Time to response, local recurrence better with concurrent treatment

Among melanoma and non-small cell lung cancer (NSCLC) patients with brain metastases, delivering immune checkpoint therapy and radiotherapy concurrently was associated with better outcomes than non-concurrent delivery of the dual treatment in a retrospective review of just over 100 cases.

Concurrent treatment led to improved brain metastasis response and decreased local recurrence compared to immune checkpoint therapy (ICT) and radiotherapy delivered non-concurrently, within 90 days of each other.

The dual treatment effect appeared to be better among patients with melanoma than patients with NSCLC. In multivariate Cox regression adjusting for other confounders, concurrent treatment was associated with the greatest improvement in survival times in this subgroup (hazard ratio, 2.16; 95% CI, 1.18-2.63; P=0.006).

Introduced close to a decade ago, T cell targeted immunomodulators that block the immune checkpoints CTLA-4 and PD1 and PDL1 represented game changers — as single agents or combined with chemotherapy — for a host of different cancers.

Writing in the American Cancer Society journal Cancer, Jack M. Qian, MD, of Dana Farber/Brigham and Women’s Cancer Center, Boston, and colleagues noted that while cancer patients with metastases to the brain have largely been excluded from ICT clinical trials, there is emerging evidence that ICT adds value to radiotherapy in patients with brain metastases secondary to melanoma and NSCLC.

“Early data have suggested that the combination of brain radiotherapy and ICT is reasonably safe and can produce synergistic antitumor activity.
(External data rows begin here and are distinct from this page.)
(** C4. [create]: when it returns, the name is valid and was free, the directory neither
    contains nor lies in that of another instance, one row was added — with the backend
    the binder asks for, the directory and the least free port index — and [.env] and
    the compose override are rendered for it, whatever became of the downloads.  When it
    raises, the rows are as before, and of a directory that did not exist nothing is
    left, with two exceptions: after an [OSError] (making the directory and writing its
    configuration are not rolled back), and when no port index was left, the directory and
    at most the configuration may stay; and when the rollback cannot remove the directory,
    what it could not remove stays. *)
Theorem create_registers_or_rolls_back name p (cfg : option InstanceConfig) lc now data w :
  let i := created_as name p cfg lc in
  holds data (w_reg w) -> data_inv data -> fs_wf (w_fs w) -> off_caches (i_root i) ->
  match create fuel name p cfg lc now w with
  | (Ok i', w') =>
      i' = i /\ plus_full instance_name_char name = true /\ Dict.get name data = None /\
      overlapping (i_root i) data = None /\ registered_as data i now w'
  | (Err e, w') => no_debris data (i_root i) w e w'
  end.
Proof.
  intros i Hr Hd Hwf Hoff. set (root := i_root i) in *. pose proof (di_wf _ Hd) as Hdw.
  assert (Forall plain root) as Hp by (by apply resolve_plain).
  assert (forall e w1, untouched data w w1 -> no_debris data root w e w1) as Hun.
  { intros e w1 [Hf Hr1]. split; [done|]. intros Hn. left. intros q Hq. rewrite Hf. by eapply wf_below. }
  enough (wp (create fuel name p cfg lc now) (fun i' w' => i' = i /\ plus_full instance_name_char name = true /\
      Dict.get name data = None /\ overlapping root data = None /\ registered_as data i now w')
    (fun e w' => no_debris data root w e w') w) as Hw.
  { unfold wp in Hw. by destruct (create fuel name p cfg lc now w) as [[]]. }
  assert (untouched data w w) as H0 by (by split).
  assert (forall v : world, set_base (base v) v = v) as Hsb by (by intros []).
  unfold create. apply wp_bind. unfold on_host at 1. apply wp_zoom. unfold _validate_instance_name, lift, raise_if.
  destruct (plus_full instance_name_char name) eqn:Hname; simpl; rewrite Hsb; [|by apply Hun].
  apply wp_bind, wp_lift; [intros [] _|intros e _; by apply Hun].
  apply wp_bind, (wp_row_of name data); [done..| |intros e w1 H1; by apply Hun]. intros w1 H1.
  apply wp_bind, wp_lift; [intros [] Hk%raise_if_ok|intros e _; by apply Hun].
  assert (Dict.get name data = None) as Hg by (apply bool_decide_eq_false in Hk; by apply eq_None_not_Some).
  apply wp_bind, wp_gets, wp_bind, wp_lift; [intros [] _|intros e _; by apply Hun].
  change (resolve cwd (default name p)) with root.
  apply wp_bind, (wp_overlap name root data); [apply H1|done| |intros e w2 H2; apply Hun; by eapply untouched_trans].
  intros w2 H2 Ho. apply (untouched_trans _ _ _ _ H1) in H2. destruct H2 as [Hf2 Hr2].
  assert (forall f, node_at (w_fs w) root = None -> (forall q, root `prefix_of` q -> q <> root -> f !! q = w_fs w2 !! q) ->
    bare root f) as Hbare.
  { intros f Hn Hq p' Hp' Hne _. rewrite Hq, Hf2 by done. by eapply wf_below. }
  assert (forall r f, mkdir_p root (w_fs w2) = (r, f) -> node_at (w_fs w) root = None -> bare root f) as Hmkb.
  { intros r f Hm Hn. apply Hbare; [done|]. intros q Hq Hne.
    pose proof (mkdir_p_below root q (w_fs w2) Hq Hne) as Hb. by rewrite Hm in Hb. }
  apply wp_bind, wp_gets, wp_bind, wp_on_tree.
  2: { intros e f Hm. split; [exact Hr2|]. intros Hn. right. left. split; [left; by eexists|by eapply Hmkb]. }
  intros [] f3 Hmk. apply wp_bind.
  assert (node_at f3 root = Some DirN) as Hdir3 by (by eapply mkdir_p_ok).
  set (created := negb (exists_at (w_fs w2) root)).
  set (slim := fun f => node_at (w_fs w) root = None -> bare root f).
  assert (slim f3) as Hb3 by (intros Hn; by eapply Hmkb).
  apply (wp_mono _ (fun _ w4 => w_reg w4 = w_reg w2 /\ node_at (w_fs w4) root = Some DirN /\ slim (w_fs w4)) _
    (fun e w4 => w_reg w4 = w_reg w2 /\ (exists o, e = Snap (OsErr o)) /\ slim (w_fs w4))).
  - assert (forall c w3, w_reg w3 = w_reg w2 -> node_at (w_fs w3) root = Some DirN -> slim (w_fs w3) ->
      wp (on_tree (write_file (instance_yaml root) c))
        (fun _ w4 => w_reg w4 = w_reg w2 /\ node_at (w_fs w4) root = Some DirN /\ slim (w_fs w4))
        (fun e w4 => w_reg w4 = w_reg w2 /\ (exists o, e = Snap (OsErr o)) /\ slim (w_fs w4)) w3) as Hwrite.
    { intros c w3 Hr3 Hd3 Hb. apply wp_on_tree.
      - intros [] f Hw. split; [done|]. pose proof (write_stay (instance_yaml root) c (w_fs w3)) as Hs. rewrite Hw in Hs.
        split; [by eapply dirs_stay_at|]. apply write_file_ok in Hw as [-> _].
        intros Hn q Hq Hqr Hqy. change (w_fs (set_fs ?g _)) with g. rewrite lookup_insert_ne by done. by apply Hb.
      - intros e f Hw. split; [done|]. split; [by eexists|].
        assert (f = w_fs w3) as -> by (unfold write_file in Hw; by repeat case_match; simplify_eq). exact Hb. }
    destruct cfg as [c|]; [|by apply Hwrite]. unfold write_yaml.
    assert (forall r f, mkdir_p root f3 = (r, f) -> slim f) as Hmk3.
    { intros r f Hm Hn q Hq Hqr Hqy. pose proof (mkdir_p_below root q f3 Hq Hqr) as Hb. rewrite Hm in Hb.
      simpl in Hb. rewrite Hb. by apply Hb3. }
    assert (parent (instance_yaml root) = root) as -> by (unfold instance_yaml; apply parent_snoc).
    apply wp_bind, wp_on_tree; change (w_fs (set_fs f3 w2)) with f3.
    + intros [] f Hmk2. apply Hwrite; [done| |by eapply Hmk3].
      pose proof (mkdir_stay root f3) as Hs. rewrite Hmk2 in Hs. by eapply dirs_stay_at.
    + intros e f Hm. split; [done|]. split; [by eexists|by eapply Hmk3].
  - intros [] w4 (Hr4 & Hd4 & Hb4). rewrite <- Hr4 in Hr2.
    eapply wp_mono; [by apply (commit_wp i created now data w4)| |].
    + intros i' w5 [-> Hreg]. by split_and!.
    + intros e w5 [Hr5 [[[k ->] Hf5]|[Hgone|Hup]]]; (split; [done|]); intros Hn.
      * right. left. split; [right; by exists k|]. rewrite Hf5. by apply Hb4.
      * left. apply Hgone. unfold created, exists_at. rewrite Hf2, Hn. done.
      * by right; right.
  - intros e w4 (Hr4 & [o ->] & Hb4). split; [by rewrite Hr4|]. intros Hn. right. left.
    split; [left; by exists o|by apply Hb4].
Qed.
However, to our knowledge, there remains a paucity of data regarding the optimal timing of each therapy to maximize synergy,” Qian and colleagues wrote.

Their study was designed to examine the impact of timing of radiotherapy and ICT on outcomes among patients with brain metastases secondary to melanoma and NSCLC.

The study authors identified a total of 199 patients with melanoma or NSCLC and brain metastases consecutively treated with radiotherapy and ICT between 2007 and 2016 at the study institution. Concurrent treatment was defined as radiotherapy delivered on the same day as or in between doses of an ICT course, and all other treatment was considered to be non-concurrent.

Multivariable Cox proportional hazards models were used to assess time to response and local disease recurrence on a per-metastasis basis, using a sandwich estimator to account for intrapatient correlation.

The final cohort included 110 patients with 340 brain metastases, with 102 brain metastases treated concurrently and 238 brain metastases treated non-concurrently.

Response rates were higher with the use of concurrent treatment (70% versus 47%; P<0.001), with correspondingly lower rates of progressive disease (5% versus 26%; P<0.001).

Among the other main findings:

  • On multivariable analysis, concurrent treatment was found to be associated with improved time to response (hazard ratio, 1.76; 95% CI, 1.18-2.63P=0.006) and decreased local recurrence (hazard ratio, 0.42; 95% CI, 0.23-0.78P=0.006).
  • This effect appeared to be greater for the melanoma subgroup (HR, 0.37; 95% CI, 0.19-0.74) compared with the NSCLC subgroup (HR, 0.94; 95% CI, 0.28-3.20).
  • After a median follow-up of 12.6 months, only 1 of 103 metastases showing a complete response later exhibited disease progression.

“Overall, the results of the current study lend support to conducting a prospective trial regarding the addition of concurrent ICT to brain-directed radiotherapy, in which the primary role of ICT actually might be as a radiosensitizer,” Qian and colleagues wrote.

They noted that preclinical research suggests the activity of ICT alone against brain metastases “requires the presence of extracranial antigens and the activation of peripheral immune cells, rather than any direct effect on the intracranial tumor microenvironment.”

“To our knowledge, the question of whether this remains true when adding radiotherapy is unknown, but emerging evidence has indicated that radiotherapy has additional immunomodulatory effects on the tumor microenvironment rather than just causing immunogenic tumor cell death,” they added.

The study authors also noted that ICT might play a radiosensitizing role, “wherein stimulating antitumor immunity in combination with immunomodulation from radiotherapy overcomes traditional radioresistance.”

“Given the results of the current study, future clinical studies could examine the usefulness of concurrent ICT and radiotherapy in patients for whom local response and local control are especially important (e.g., because of metastasis size or location within the brain, a less favorable histology, or metastases that have already recurred locally despite prior radiotherapy)” they wrote.

  1. Among melanoma and non-small cell lung cancer patients with brain metastases, delivering immune checkpoint therapy and radiotherapy concurrently was associated with better outcomes than non-concurrent delivery of the two treatments.

  2. Concurrent treatment led to improved brain metastasis response and decreased local recurrence compared to immune checkpoint therapy and radiotherapy delivered non-concurrently, within 90 days of each other.

Salynn Boyles, Contributing Writer, BreakingMED

The researchers declared no funding source nor competing interests related to this research.